Al-Hicr sitesi birçok yönden eşsizdir. Olağanüstü mimarisi, sanatı ve zanaat örnekleriyle antik tarihi korur. Sahanın kumtaşı yapılarına oyulmuş karmaşık süs tasarımları, eski Arapların yetenekli işçiliği ile ilgili hacimleri anlatıyor. El Hicr mimarisinde bir dizi mimari stilin, Mısır, Asur, Hellenistik ve diğerlerinin birleştiği açıkça görülebilir. Antik alan aynı zamanda MS 1. Yüzyılda insanların yaşam tarzları ve daha sonraki zamanlar, tarımsal uygulamaları ve uluslararası karavan ticaretine katılımları hakkında bize bir fikir vermektedir. Nabatean Krallığı halkının, dünyanın diğer büyük kültürleriyle sürekli temas halinde olması, mezarların cephelerindeki uluslararası dillerin, senaryoların ve sanatsal tarzların ve mekanın diğer mimari anıtlarının kullanımında açıkça görülmektedir.

Yetişme ortamı

Al-Hicr bölgesi bugün çok iyi korunmuştur çünkü nemin yıkıcı etkisinden yoksun kurak bir ortamda bulunur. Arazi aynı zamanda uzun süre terk edilmiş ve bölgenin lanetlendiğine dair yerel inançlar da antik kentin yeniden yerleşmesini engellemiştir.
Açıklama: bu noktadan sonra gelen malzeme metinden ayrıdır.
(** C1 as stated fails in two ways.  On the stepped slider, whose track of
    100 is shorter than ten thumbs of 24, the value 50 goes to the offset
    50 and comes back as 60, a step away.  On the slider over [5 .. 25],
    whose step 10 divides the range but not the minimum, the value 12 has
    the stepped value 10 and comes back as 15, whose stepped value is
    20. *)
Lemma roundTrip_leaves_bucket :
  le (minimumValue (props steppedSlider)) (num 50) = true
  /\ le (num 50) (maximumValue (props steppedSlider)) = true
  /\ gt (step (props steppedSlider)) (num 0) = true
  /\ multipleOf 10 (100 - 0)
  /\ seq (valueToOffset steppedSlider (num 50)) (num 50) = true
  /\ seq (roundTrip steppedSlider (num 50)) (num 60) = true
  /\ sameStepBucket (props steppedSlider)
       (roundTrip steppedSlider (num 50)) (num 50) = false
  /\ le (minimumValue (props offsetSlider)) (num 12) = true
  /\ le (num 12) (maximumValue (props offsetSlider)) = true
  /\ multipleOf 10 (25 - 5)
  /\ seq (getRoundedValue (props offsetSlider) (num 12)) (num 10) = true
  /\ seq (roundTrip offsetSlider (num 12)) (num 15) = true
  /\ seq (getRoundedValue (props offsetSlider) (roundTrip offsetSlider (num 12)))
         (num 20) = true
  /\ sameStepBucket (props offsetSlider)
       (roundTrip offsetSlider (num 12)) (num 12) = false.
Proof.
  by_evaluation.
  - exists 10%Z. reflexivity.
  - exists 2%Z. reflexivity.
Qed.

(** * Range mode *)

(** C2, as it holds: on a range slider, whatever the sequence of events
    since construction, the rendered left edge of the primary thumb, once
    assigned, is at or after that of the minimum thumb; an update that would
    make the thumbs cross leaves the rendered edges, the track segment and
    the last committed values as they were and calls nothing, yet it stores
    the clamped offset as the pixel offset of the active thumb. *)
Theorem range_thumbs_never_cross :
  (forall (p : SliderProps) (es : list Event),
      useRange p = true ->
      thumbsOrdered (run es (mounted (constructor p))) = true)
  /\ (forall (s : Slider) (dx : number),
         useRange (props s) = true ->
         moveAccepted (updatedOffset dx s) s = false ->
         update dx s = set_x (updatedOffset dx s) s
         /\ thumbStyles_left (update dx s) = thumbStyles_left s
         /\ minThumbStyles_left (update dx s) = minThumbStyles_left s
         /\ minTrackStyles_width (update dx s) = minTrackStyles_width s
         /\ minTrackStyles_left (update dx s) = minTrackStyles_left s
         /\ lastValue (update dx s) = lastValue s
         /\ lastMinValue (update dx s) = lastMinValue s
         /\ trace (update dx s) = trace s
         /\ get_x (update dx s) = updatedOffset dx s).
Proof.
  split.
  - intros p es U. apply (run_inv es (mounted (constructor p))).
    apply constructor_inv. exact U.
  - intros s dx U R. rewrite (update_rejected dx s U R).
    split; [ reflexivity | ].
    rewrite get_set_x. unfold set_x.
    destruct (isDefaultThumbActive s); repeat split.
Qed.

(** Witness of [range_thumbs_never_cross]: the range slider after a drag of
    the minimum thumb past the primary thumb, and that drag itself. *)
Lemma range_thumbs_never_cross_witness :
  thumbsOrdered
    (run (firstLayout 100 24
          ++ [MinTouchStart; PanResponderGrant; PanResponderMove (num 50)])
       (mounted (constructor (sliderProps 0 100 0 true)))) = true
  /\ update (num 50) (run [MinTouchStart; PanResponderGrant] rangeSlider)
     = set_x (updatedOffset (num 50)
                (run [MinTouchStart; PanResponderGrant] rangeSlider))
         (run [MinTouchStart; PanResponderGrant] rangeSlider).
Proof.
  split.
  - apply (proj1 range_thumbs_never_cross); reflexivity.
  - apply (proj2 range_thumbs_never_cross); vm_compute; reflexivity.
Defined.
(** * cortex-loop: repo-map engine and failure-retrieval engine ("graveyard")

    A shallow embedding of [src/cortex/repomap.py], [src/cortex/graveyard.py]
    and the graveyard part of [src/cortex/store.py].

    Modelling conventions.
    - A Python [str] is a [string] holding the bytes of its UTF-8 encoding,
      so [text.encode("utf-8")] is the identity and the encoded size is
      [String.length].  Case folding is modelled on ASCII letters.
    - A Python [int] is a [Z]; lengths are [nat] and are injected with
      [Z.of_nat] where the source mixes them with ints.
    - The floats of the repo-map engine only ever go through [+ - * /],
      [min], [max] and comparisons of decimal constants: they are modelled
      as exact rationals [Q].  The floats of the graveyard go through
      [math.log] and are modelled as real numbers [R].  Rounding is not
      modelled.
    - A Python [set] of strings is a duplicate-free [list string]; a [dict]
      is an association list in insertion order. *)

From Stdlib Require Import String Ascii List Bool Arith ZArith QArith Qminmax.
From Stdlib Require Import Reals Lia Lra Permutation Sorted DecimalString.
From Stdlib Require Import Qround Qabs Morphisms Setoid.
From Equations.Prop Require Import Equations.
Import ListNotations.

Set Warnings "-register-all".

Open Scope string_scope.

(* ================================================================== *)
(** * Python string primitives *)
(* ================================================================== *)

Module PyStr.

Definition chars (s : string) : list ascii := list_ascii_of_string s.
Definition of_chars (l : list ascii) : string := string_of_list_ascii l.

Definition in_range (lo hi : nat) (c : ascii) : bool :=
  let n := nat_of_ascii c in (lo <=? n)%nat && (n <=? hi)%nat.

Definition is_upper (c : ascii) : bool := in_range 65 90 c.
Definition is_lower (c : ascii) : bool := in_range 97 122 c.
Definition is_digit (c : ascii) : bool := in_range 48 57 c.

(** [str.lower()] on the ASCII letters. *)
Definition lower_char (c : ascii) : ascii :=
  if is_upper c then ascii_of_nat (nat_of_ascii c + 32) else c.

Definition lower (s : string) : string := of_chars (map lower_char (chars s)).

Definition mem_char (c : ascii) (set : string) : bool :=
  existsb (Ascii.eqb c) (chars set).

Fixpoint lstrip_chars (set : string) (l : list ascii) : list ascii :=
  match l with
  | [] => []
  | c :: l' => if mem_char c set then lstrip_chars set l' else l
  end.

(** [s.strip(set)] *)
Definition strip (set : string) (s : string) : string :=
  of_chars (rev (lstrip_chars set (rev (lstrip_chars set (chars s))))).

(** [s.lstrip(set)] *)
Definition lstrip (set : string) (s : string) : string :=
  of_chars (lstrip_chars set (chars s)).

Definition startswith (s pre : string) : bool := String.prefix pre s.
Bu, sitenin eski durumda korunmasına, modern insan kültürünün neredeyse hiçbir olumsuz etkisi olmamasına yardımcı oldu. Eski Nabat krallığı halkı, muhtemelen bu kurak yaşam alanında, vaha tarımı gibi yüksek ilerici tarımsal uygulamalar geliştirerek hayatta kaldı ve tarım ihtiyaçları için su çıkarmak için derin kuyuları kazdı.

Tehditler ve Korunma

Tarihçiler ve arkeologlar, El Hicr bölgesinin gelecek nesiller için korunması gereken bir mücevher olduğunu düşünüyor. Bu arkeolojik sit alanıyla ilgili acil bir tehdit bulunmasa da, gelecekteki büyüyen insan yerleşimlerinin ele geçirilmesi buradaki yapılar için bir tehdit oluşturabilir. Bu nedenle El Hicr’i koruma ve koruma çabalarını yoğunlaştırmaya ihtiyaç duyulmakta ve Suudi hükümeti bu yönde bazı adımlar atmaktadır.